Bigtable uses Compaction to accelerate writes, converting random writes into sequential writes and writing data in the background. Compaction occurs in three types:
- Minor Compaction: Converts Memtable to SSTable, discarding deleted data and retaining only the latest version.
- Merge Compaction: Combines Memtable and SSTable into a new SSTable.
- Major Compaction: Combines multiple SSTables into one.
For reads, data aggregation is required across Memtable and multiple SSTables, as data may be distributed across these structures. Second-level caching and Bloom filters are used to speed up reads.
Tablet Servers have two levels of caching:
- Scan Cache: Caches frequently read key-value pairs.
- Block Cache: Caches SSTable blocks.
Bloom filters are also employed to reduce the number of SSTable lookups by indicating whether a key is not present.
Optimization
Locality
High-frequency columns can be grouped together into one SSTable, reducing the time to fetch related data.
Space is traded for time, leveraging locality principles.
Compression
SSTable blocks are compressed to reduce network bandwidth and latency during transfers.

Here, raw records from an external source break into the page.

(** C7, amended: for the DEM, Sentinel-1 and Sentinel-2 modalities the Data
    Analysis page consults the entry DEM, Sentinel1, Sentinel2 respectively,
    and what it renders is decided by that entry alone; for the Landsat-8
    Thermal modality it renders the same static blocks under every
    mapping. *)
Theorem data_analysis_lookup :
  (forall modality key,
      (modality, key) ∈ [("Digital Elevation Model (DEM)", "DEM");
                         ("Sentinel-1 SAR", "Sentinel1");
                         ("Sentinel-2 Optical", "Sentinel2")] ->
      consults modality key /\
      forall (is_image : string -> bool) (fs : gmap string node)
             (m1 m2 : gmap string DataFrame),
        m1 !! key = m2 !! key ->
        run (render is_image fs "Data Analysis" modality m1)
        = run (render is_image fs "Data Analysis" modality m2)) /\
  (forall (is_image : string -> bool) (fs : gmap string node)
          (m1 m2 : gmap string DataFrame),
      run (render is_image fs "Data Analysis" "Landsat-8 Thermal" m1)
      = run (render is_image fs "Data Analysis" "Landsat-8 Thermal" m2)).
Proof.
  split; [|exact landsat8_ignores_data].
  intros modality key H.
  repeat (apply elem_of_cons in H as [[= -> ->]|H]).
  - split.
    + apply (consults_witness (fun _ => true) ∅).
      intros E. vm_compute in E. discriminate E.
    + intros is_image fs m1 m2 Hk.
      change (view_dem m1 [Markdown "## Multi-Modal Data Analysis";
                           Selectbox "Select Data Source:" modalities; Markdown "---"]
              = view_dem m2 [Markdown "## Multi-Modal Data Analysis";
                             Selectbox "Select Data Source:" modalities; Markdown "---"]).
      by rewrite (view_dem_ext _ _ Hk).
  - split.
    + apply (consults_witness (fun _ => true) ∅).
      intros E. vm_compute in E. discriminate E.
    + intros is_image fs m1 m2 Hk.
      change (view_sentinel1 m1 [Markdown "## Multi-Modal Data Analysis";
                                 Selectbox "Select Data Source:" modalities; Markdown "---"]
              = view_sentinel1 m2 [Markdown "## Multi-Modal Data Analysis";
                                   Selectbox "Select Data Source:" modalities; Markdown "---"]).
      by rewrite (view_sentinel1_ext _ _ Hk).
  - split.
    + apply (consults_witness (fun _ => true) ∅).
      intros E. vm_compute in E. discriminate E.
    + intros is_image fs m1 m2 Hk.
      change (view_sentinel2 m1 [Markdown "## Multi-Modal Data Analysis";
                                 Selectbox "Select Data Source:" modalities; Markdown "---"]
              = view_sentinel2 m2 [Markdown "## Multi-Modal Data Analysis";
                                   Selectbox "Select Data Source:" modalities; Markdown "---"]).
      by rewrite (view_sentinel2_ext _ _ Hk).
  - by apply elem_of_nil in H.
Qed.

(** * Further properties of the script *)

(** ** Loader: a well-formed file is loaded *)

(** When the file at a dataset's conventional path exists and parses, the
    loader stores the parsed table under that dataset's name, whatever the
    state of the other two files. *)
Theorem load_model_data_complete
    (parse_csv : string -> result DataFrame) (fs : gmap string node)
    (key p content : string) (df : DataFrame) :
  (key, p) ∈ dataset_files ->
  fs !! p = Some (File content) ->
  parse_csv content = Ok df ->
  exists m, load_model_data parse_csv fs = Ok m /\ m !! key = Some df.
Proof.
  intros Hin Hfs Hparse. exists (loaded parse_csv fs).
  split; [apply load_model_data_loaded|].
  rewrite (dataset_files_lookup _ _ _ _ Hin).
  unfold loadable. by rewrite Hfs, Hparse.
Qed.

Lemma load_model_data_complete_witness :
  exists m, load_model_data sample_parse sample_fs = Ok m /\
    m !! "Sentinel1" = Some sample_two_columns.
Proof.
  apply (load_model_data_complete sample_parse sample_fs
           "Sentinel1" "models/sentinel1_data.csv" "winter,summer").
  - apply sentinel1_file.
  - vm_compute; reflexivity.
  - vm_compute; reflexivity.
Defined.

(** The loader returns the empty mapping exactly when none of the three
    files yields a table. *)
Theorem load_model_data_empty
    (parse_csv : string -> result DataFrame) (fs : gmap string node) :
  load_model_data parse_csv fs = Ok ∅ <->
  (forall key p, (key, p) ∈ dataset_files -> ~ exists df, read_csv parse_csv fs p = Ok df).
Proof.
  rewrite load_model_data_loaded. split.
  - intros [= E] key p Hin [df Hdf].
    pose proof (dataset_files_lookup parse_csv fs key p Hin) as Hl.
    rewrite E, lookup_empty in Hl.
    unfold read_csv, loadable in *.
    destruct (fs !! p) as [[c| |]|]; try discriminate.
    destruct (parse_csv c); discriminate.
  - intros H. f_equal. apply map_eq. intros k.
    rewrite lookup_empty, loaded_lookup.
    assert (forall key p, (key, p) ∈ dataset_files -> loadable parse_csv fs p = None) as Hn.
    { intros key p Hin. destruct (loadable parse_csv fs p) as [df|] eqn:E; [|done].
      exfalso. apply (H key p Hin). exists df.
      rewrite read_csv_loadable, E. reflexivity. }
    rewrite (Hn _ _ dem_file), (Hn _ _ sentinel1_file), (Hn _ _ sentinel2_file).
    by repeat case_match.
Qed.

(** ** The views of the Data Analysis page, evaluated *)

Lemma render_data_analysis_run (is_image : string -> bool) (fs : gmap string node)
    modality data :
  run (render is_image fs "Data Analysis" modality data)
  = (if substring_in "DEM" modality then view_dem data
     else if substring_in "Sentinel-1" modality then view_sentinel1 data
     else if substring_in "Sentinel-2" modality then view_sentinel2 data
     else if substring_in "Landsat-8" modality then view_landsat8
     else mret tt) data_analysis_intro.
Proof. reflexivity. Qed.

Lemma available_cases (data : gmap string DataFrame) key :
  (unavailable key data /\ available key data = Ok false) \/
  (exists df, data !! key = Some df /\ (0 < len df)%nat /\ available key data = Ok true).
Proof.
  destruct (data !! key) as [df|] eqn:E.
  - destruct (len df) as [|n] eqn:El.
    + left. split; [right; eauto|]. rewrite (available_Some _ _ _ E), El. reflexivity.
    + right. exists df. split; [done|]. split; [lia|].
      rewrite (available_Some _ _ _ E), El. reflexivity.
  - left. split; [by left|]. by apply available_None.
Qed.

Lemma class_metric_has label df :
  class_metric label df =
    if has_column "class" df
    then match getitem df "class" with
         | Ok s => [Metric label (VInt (nunique s)) None]
         | Raise _ => []
         end
    else [].
Proof.
  unfold class_metric. destruct (has_column "class" df) eqn:E; [done|].
  by rewrite (has_column_no_getitem _ _ E).
Qed.

Lemma sentinel_statistics_run key (data : gmap string DataFrame) df out :
  data !! key = Some df -> (0 < len df)%nat ->
  sentinel_statistics key data out
  = ((out ++ Metric "Total Samples" (VStr (format_thousands (len df))) None
          :: class_metric "Classes" df)%list, Ok tt).
Proof.
  intros Hdf Hlen. apply Nat.ltb_lt in Hlen.
  unfold sentinel_statistics, mbind, St_bind, emit, lift, mret, St_ret.
  rewrite (available_Some _ _ _ Hdf), (subscript_Some _ _ _ Hdf), Hlen.
  rewrite class_metric_has.
  destruct (has_column "class" df) eqn:Ec.
  - apply has_column_true in Ec as [s ->]. by rewrite <- app_assoc.
  - reflexivity.
Qed.

Lemma sentinel_statistics_unavailable key (data : gmap string DataFrame) out :
  available key data = Ok false -> sentinel_statistics key data out = (out, Ok tt).
Proof.
  intros H. unfold sentinel_statistics, mbind, St_bind, lift. by rewrite H.
Qed.

Lemma view_sentinel1_run (data : gmap string DataFrame) df :
  data !! "Sentinel1" = Some df -> (0 < len df)%nat ->
  view_sentinel1 data data_analysis_intro =
    match column_or "VV_1" df 0, column_or "VV_2" df 1 with
    | Ok x, Ok y =>
        ((data_analysis_intro ++
          [Markdown "### SAR Backscatter Analysis (2021)";
           Markdown "**What we measure:**";
           PlotlyChart (Scatter "Winter vs Summer Backscatter" df x y (color_of df) [] []);
           Markdown "### Statistics";
           Metric "Total Samples" (VStr (format_thousands (len df))) None] ++
          class_metric "Classes" df ++
          [Markdown "### SAR Bands";
           Markdown "- **VV**: Vertical transmit/receive"])%list, Ok tt)
    | Raise e, _ | Ok _, Raise e =>
        ((data_analysis_intro ++
          [Markdown "### SAR Backscatter Analysis (2021)";
           Markdown "**What we measure:**"])%list, Raise e)
    end.
Proof.
  intros Hdf Hlen. pose proof Hlen as Hlt. apply Nat.ltb_lt in Hlt.
  unfold view_sentinel1, mbind, St_bind, emit, lift.
  rewrite (available_Some _ _ _ Hdf), (subscript_Some _ _ _ Hdf), Hlt.
  destruct (column_or "VV_1" df 0) as [x|e]; [|reflexivity].
  destruct (column_or "VV_2" df 1) as [y|e]; [|reflexivity].
  rewrite (sentinel_statistics_run _ _ _ _ Hdf Hlen).
  simpl. by rewrite <- !app_assoc.
Qed.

Compression is performed in blocks to reduce encoding/decoding time and improve parallelism.
CommitLog Design
Tablet Servers maintain one Commit Log each, instead of one per Tablet, to minimize disk seeks and enable batch operations. During recovery, log entries must be sorted by (Table, Row, Log Seq Num)
to facilitate recovery.
Summary
- Keep it simple: Simple is better than complex.
- Cluster monitoring is crucial for distributed services. Google’s three papers emphasize cluster monitoring and scheduling.
- Do not make assumptions about other systems in your design. Issues may range from common network issues to unexpected operational problems.
- Leverage background operations to accelerate user-facing actions, such as making writes fast and using background processes for cleanups.